▸ Exercise details: Only the stretch of the listing below that runs from the line with "Theorem rank_stable_descending (merged" through the line with "Lemma logged_nil s : logged s [] = s." is to be printed, exactly and with both ends.

▸ Exercise inputs:
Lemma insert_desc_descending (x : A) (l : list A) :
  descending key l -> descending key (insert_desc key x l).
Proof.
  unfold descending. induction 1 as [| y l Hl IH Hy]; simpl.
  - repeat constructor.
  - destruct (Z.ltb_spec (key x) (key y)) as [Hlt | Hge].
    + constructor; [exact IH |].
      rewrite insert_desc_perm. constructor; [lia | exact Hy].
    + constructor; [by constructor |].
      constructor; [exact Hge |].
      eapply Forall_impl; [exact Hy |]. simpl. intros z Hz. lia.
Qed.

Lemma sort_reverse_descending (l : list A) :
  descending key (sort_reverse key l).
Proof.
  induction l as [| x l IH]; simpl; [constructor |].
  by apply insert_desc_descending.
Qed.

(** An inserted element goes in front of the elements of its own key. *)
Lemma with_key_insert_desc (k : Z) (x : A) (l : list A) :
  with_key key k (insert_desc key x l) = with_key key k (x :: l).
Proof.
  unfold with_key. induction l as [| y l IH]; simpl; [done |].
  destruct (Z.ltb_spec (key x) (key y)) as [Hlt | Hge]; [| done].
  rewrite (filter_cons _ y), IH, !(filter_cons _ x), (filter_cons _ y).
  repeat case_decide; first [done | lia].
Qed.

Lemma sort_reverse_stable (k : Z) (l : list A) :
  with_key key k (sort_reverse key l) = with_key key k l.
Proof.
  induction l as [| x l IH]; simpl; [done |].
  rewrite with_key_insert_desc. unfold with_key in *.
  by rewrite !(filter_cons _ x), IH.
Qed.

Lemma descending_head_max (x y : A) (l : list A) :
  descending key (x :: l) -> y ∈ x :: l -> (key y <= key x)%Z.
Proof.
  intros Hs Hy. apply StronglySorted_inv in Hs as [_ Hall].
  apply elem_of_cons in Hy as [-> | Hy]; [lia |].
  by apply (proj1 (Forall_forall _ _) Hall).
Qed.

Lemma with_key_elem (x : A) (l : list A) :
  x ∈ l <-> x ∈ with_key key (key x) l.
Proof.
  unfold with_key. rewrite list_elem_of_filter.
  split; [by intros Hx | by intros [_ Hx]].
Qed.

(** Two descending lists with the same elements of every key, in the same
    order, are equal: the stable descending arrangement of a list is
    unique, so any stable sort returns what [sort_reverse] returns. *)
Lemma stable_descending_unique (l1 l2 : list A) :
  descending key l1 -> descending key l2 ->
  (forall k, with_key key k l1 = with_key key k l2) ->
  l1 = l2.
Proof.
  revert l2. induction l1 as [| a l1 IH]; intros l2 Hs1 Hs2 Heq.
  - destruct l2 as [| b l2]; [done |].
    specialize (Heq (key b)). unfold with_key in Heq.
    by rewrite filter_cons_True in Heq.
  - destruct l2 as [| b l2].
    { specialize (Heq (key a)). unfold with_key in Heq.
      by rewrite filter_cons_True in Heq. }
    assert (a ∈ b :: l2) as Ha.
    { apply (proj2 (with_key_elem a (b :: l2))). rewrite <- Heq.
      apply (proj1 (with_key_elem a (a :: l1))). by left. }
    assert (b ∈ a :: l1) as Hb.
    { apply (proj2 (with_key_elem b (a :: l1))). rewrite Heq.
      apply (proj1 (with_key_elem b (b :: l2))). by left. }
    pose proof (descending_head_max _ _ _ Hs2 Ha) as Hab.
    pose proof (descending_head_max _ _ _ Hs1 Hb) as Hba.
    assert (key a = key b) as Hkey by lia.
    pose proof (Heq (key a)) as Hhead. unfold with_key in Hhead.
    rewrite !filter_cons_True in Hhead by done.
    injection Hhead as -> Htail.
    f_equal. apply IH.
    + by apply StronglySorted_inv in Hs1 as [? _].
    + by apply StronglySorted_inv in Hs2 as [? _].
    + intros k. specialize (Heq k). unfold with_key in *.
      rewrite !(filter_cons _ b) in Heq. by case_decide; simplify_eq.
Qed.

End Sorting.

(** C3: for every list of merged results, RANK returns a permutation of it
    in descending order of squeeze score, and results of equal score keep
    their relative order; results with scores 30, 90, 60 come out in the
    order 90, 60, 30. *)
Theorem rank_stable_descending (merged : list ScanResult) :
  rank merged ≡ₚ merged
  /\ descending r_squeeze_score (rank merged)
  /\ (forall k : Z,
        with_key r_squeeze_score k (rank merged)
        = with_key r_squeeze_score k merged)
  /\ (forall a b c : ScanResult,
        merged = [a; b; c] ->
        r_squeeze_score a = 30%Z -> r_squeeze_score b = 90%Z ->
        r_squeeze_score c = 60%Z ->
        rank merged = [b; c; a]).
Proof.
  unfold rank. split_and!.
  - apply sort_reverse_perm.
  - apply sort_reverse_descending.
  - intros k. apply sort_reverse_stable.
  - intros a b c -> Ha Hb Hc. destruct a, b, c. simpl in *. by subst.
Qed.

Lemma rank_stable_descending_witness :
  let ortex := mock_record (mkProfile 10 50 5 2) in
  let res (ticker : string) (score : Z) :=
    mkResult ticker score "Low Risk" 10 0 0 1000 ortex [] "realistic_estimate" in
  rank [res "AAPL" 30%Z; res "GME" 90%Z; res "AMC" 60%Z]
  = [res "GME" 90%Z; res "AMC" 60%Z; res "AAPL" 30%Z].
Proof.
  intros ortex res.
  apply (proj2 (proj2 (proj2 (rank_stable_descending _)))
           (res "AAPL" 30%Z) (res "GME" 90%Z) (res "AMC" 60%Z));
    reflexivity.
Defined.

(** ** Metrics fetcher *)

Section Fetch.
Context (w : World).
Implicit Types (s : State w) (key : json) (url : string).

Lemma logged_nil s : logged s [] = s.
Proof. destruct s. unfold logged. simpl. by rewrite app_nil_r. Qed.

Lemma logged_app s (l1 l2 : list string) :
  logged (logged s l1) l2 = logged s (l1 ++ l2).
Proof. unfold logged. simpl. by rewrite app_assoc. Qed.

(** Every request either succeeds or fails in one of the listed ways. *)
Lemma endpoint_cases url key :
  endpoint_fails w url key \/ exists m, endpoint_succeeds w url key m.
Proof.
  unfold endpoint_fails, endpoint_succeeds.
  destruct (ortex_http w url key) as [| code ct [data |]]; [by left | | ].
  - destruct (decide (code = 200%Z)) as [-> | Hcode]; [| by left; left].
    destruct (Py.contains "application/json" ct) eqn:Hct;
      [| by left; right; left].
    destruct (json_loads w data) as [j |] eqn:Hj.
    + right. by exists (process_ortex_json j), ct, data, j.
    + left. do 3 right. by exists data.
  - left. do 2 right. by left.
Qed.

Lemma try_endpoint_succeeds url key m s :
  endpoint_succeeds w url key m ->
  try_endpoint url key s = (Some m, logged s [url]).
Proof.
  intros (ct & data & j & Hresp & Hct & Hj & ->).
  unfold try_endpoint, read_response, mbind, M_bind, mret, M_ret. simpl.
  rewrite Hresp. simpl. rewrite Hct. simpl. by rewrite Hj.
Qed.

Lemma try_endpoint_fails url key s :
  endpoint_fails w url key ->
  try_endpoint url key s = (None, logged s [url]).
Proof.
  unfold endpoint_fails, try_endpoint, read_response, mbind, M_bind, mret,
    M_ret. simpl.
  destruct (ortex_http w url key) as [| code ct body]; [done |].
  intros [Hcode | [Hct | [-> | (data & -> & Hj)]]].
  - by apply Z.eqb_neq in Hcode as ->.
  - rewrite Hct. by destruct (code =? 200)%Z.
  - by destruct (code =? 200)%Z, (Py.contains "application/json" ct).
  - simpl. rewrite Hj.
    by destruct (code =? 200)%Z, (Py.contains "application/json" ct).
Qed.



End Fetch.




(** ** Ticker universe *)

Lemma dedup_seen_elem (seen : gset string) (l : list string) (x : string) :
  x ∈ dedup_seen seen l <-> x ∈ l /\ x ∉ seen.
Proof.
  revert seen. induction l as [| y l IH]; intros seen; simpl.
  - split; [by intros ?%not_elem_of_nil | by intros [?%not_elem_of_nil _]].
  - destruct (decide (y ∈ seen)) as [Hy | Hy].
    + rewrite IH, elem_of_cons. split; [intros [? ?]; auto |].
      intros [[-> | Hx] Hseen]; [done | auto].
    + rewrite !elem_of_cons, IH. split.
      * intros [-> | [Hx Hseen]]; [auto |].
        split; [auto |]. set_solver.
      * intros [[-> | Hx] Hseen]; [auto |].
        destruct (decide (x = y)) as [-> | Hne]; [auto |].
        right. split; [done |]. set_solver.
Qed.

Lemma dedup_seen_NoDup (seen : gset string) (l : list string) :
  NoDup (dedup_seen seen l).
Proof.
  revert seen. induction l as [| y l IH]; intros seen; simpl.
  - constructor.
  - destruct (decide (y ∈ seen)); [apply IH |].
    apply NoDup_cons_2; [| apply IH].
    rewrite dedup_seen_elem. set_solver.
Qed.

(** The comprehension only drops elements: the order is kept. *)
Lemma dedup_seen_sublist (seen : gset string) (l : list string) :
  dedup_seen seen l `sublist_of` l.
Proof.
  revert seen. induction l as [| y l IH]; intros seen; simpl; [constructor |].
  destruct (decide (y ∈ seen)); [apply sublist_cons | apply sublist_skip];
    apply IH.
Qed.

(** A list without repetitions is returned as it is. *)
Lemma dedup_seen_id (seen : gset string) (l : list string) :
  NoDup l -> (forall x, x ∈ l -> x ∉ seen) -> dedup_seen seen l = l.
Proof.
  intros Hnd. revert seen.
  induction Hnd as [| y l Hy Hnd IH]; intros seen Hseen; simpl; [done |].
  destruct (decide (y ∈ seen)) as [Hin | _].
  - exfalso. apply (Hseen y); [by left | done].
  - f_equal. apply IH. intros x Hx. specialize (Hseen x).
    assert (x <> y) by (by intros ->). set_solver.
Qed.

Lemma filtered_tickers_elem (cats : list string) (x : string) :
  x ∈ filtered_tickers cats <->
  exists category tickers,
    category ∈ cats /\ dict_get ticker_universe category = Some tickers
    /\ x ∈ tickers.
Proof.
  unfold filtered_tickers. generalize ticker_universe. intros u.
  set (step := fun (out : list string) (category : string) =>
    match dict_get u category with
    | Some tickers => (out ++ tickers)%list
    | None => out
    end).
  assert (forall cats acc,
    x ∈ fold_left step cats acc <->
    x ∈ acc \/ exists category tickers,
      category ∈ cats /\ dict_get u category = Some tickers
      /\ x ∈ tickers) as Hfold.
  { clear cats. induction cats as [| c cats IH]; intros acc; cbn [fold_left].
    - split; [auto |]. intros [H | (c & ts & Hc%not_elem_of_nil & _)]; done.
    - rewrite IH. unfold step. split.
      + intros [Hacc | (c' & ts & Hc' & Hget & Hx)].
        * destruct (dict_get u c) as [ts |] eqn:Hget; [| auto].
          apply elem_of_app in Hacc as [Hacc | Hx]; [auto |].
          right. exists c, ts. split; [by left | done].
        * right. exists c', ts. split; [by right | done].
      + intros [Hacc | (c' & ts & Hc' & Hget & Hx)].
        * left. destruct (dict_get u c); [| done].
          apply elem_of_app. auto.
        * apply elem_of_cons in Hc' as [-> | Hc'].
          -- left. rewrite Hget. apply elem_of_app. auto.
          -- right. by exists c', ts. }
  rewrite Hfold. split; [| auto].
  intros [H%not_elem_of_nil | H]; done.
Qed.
* * *
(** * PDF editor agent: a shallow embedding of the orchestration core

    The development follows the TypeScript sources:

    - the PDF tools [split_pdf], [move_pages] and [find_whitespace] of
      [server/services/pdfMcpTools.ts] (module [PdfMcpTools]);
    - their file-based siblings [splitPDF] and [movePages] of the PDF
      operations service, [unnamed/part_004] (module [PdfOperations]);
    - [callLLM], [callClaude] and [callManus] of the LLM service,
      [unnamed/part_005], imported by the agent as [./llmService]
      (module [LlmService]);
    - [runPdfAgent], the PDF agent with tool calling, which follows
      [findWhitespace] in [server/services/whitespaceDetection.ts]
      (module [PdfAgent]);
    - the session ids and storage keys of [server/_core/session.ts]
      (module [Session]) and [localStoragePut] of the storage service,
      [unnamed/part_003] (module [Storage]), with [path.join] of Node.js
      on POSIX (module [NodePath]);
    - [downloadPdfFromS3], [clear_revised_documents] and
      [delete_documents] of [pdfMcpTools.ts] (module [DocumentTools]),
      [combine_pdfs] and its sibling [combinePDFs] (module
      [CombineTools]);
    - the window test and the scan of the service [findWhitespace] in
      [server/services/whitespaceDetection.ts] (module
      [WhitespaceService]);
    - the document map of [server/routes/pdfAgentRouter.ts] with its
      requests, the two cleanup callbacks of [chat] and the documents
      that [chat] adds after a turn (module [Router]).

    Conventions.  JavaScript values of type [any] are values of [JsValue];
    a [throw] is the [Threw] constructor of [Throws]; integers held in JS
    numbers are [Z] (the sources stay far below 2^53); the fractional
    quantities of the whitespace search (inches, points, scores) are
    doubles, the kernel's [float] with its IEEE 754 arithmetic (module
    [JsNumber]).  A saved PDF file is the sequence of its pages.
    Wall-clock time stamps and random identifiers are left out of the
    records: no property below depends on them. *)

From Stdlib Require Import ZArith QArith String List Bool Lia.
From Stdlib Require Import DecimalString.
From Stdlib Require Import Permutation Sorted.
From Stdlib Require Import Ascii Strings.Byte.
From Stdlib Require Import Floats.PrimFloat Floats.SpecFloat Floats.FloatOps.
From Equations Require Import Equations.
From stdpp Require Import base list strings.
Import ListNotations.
==
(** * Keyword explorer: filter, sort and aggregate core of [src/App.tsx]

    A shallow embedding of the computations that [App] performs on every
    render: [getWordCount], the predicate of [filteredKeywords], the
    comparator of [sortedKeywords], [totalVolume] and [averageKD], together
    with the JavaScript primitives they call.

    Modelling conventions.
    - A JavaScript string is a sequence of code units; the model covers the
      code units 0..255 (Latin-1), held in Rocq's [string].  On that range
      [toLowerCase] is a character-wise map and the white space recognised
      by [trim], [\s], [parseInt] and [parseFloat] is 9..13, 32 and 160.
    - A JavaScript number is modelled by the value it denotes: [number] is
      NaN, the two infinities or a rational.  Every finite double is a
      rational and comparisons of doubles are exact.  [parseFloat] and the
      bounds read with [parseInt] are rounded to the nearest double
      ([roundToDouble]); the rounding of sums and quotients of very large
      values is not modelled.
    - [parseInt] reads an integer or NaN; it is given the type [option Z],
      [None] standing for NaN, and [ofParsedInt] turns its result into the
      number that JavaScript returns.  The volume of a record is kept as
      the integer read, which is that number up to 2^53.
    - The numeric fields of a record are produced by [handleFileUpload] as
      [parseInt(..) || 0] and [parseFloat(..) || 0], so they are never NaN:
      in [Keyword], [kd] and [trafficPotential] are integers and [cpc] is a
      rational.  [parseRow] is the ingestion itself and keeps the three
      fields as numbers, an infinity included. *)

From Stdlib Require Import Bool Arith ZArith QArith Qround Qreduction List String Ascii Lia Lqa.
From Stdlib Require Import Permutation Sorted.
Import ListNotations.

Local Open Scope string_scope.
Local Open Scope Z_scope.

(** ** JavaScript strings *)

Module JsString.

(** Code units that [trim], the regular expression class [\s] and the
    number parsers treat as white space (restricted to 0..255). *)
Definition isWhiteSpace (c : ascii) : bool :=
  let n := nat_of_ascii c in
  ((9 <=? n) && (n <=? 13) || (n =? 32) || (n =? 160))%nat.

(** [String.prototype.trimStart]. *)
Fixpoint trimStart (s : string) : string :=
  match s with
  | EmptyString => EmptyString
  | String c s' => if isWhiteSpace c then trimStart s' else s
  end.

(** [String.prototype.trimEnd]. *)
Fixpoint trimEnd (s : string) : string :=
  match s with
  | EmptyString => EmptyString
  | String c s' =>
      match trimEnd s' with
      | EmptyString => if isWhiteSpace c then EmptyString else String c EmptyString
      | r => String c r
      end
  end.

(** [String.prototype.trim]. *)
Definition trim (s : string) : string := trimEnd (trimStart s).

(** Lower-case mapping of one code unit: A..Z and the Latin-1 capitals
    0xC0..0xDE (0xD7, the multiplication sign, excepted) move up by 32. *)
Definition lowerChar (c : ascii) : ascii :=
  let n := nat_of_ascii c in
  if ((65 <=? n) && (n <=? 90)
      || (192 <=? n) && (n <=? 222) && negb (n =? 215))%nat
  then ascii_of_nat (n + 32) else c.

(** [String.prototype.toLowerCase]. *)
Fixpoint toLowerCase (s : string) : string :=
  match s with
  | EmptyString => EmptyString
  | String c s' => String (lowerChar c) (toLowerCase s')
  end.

▸ Answer space:
Theorem rank_stable_descending (merged : list ScanResult) :
  rank merged ≡ₚ merged
  /\ descending r_squeeze_score (rank merged)
  /\ (forall k : Z,
        with_key r_squeeze_score k (rank merged)
        = with_key r_squeeze_score k merged)
  /\ (forall a b c : ScanResult,
        merged = [a; b; c] ->
        r_squeeze_score a = 30%Z -> r_squeeze_score b = 90%Z ->
        r_squeeze_score c = 60%Z ->
        rank merged = [b; c; a]).
Proof.
  unfold rank. split_and!.
  - apply sort_reverse_perm.
  - apply sort_reverse_descending.
  - intros k. apply sort_reverse_stable.
  - intros a b c -> Ha Hb Hc. destruct a, b, c. simpl in *. by subst.
Qed.

Lemma rank_stable_descending_witness :
  let ortex := mock_record (mkProfile 10 50 5 2) in
  let res (ticker : string) (score : Z) :=
    mkResult ticker score "Low Risk" 10 0 0 1000 ortex [] "realistic_estimate" in
  rank [res "AAPL" 30%Z; res "GME" 90%Z; res "AMC" 60%Z]
  = [res "GME" 90%Z; res "AMC" 60%Z; res "AAPL" 30%Z].
Proof.
  intros ortex res.
  apply (proj2 (proj2 (proj2 (rank_stable_descending _)))
           (res "AAPL" 30%Z) (res "GME" 90%Z) (res "AMC" 60%Z));
    reflexivity.
Defined.

(** ** Metrics fetcher *)

Section Fetch.
Context (w : World).
Implicit Types (s : State w) (key : json) (url : string).

Lemma logged_nil s : logged s [] = s.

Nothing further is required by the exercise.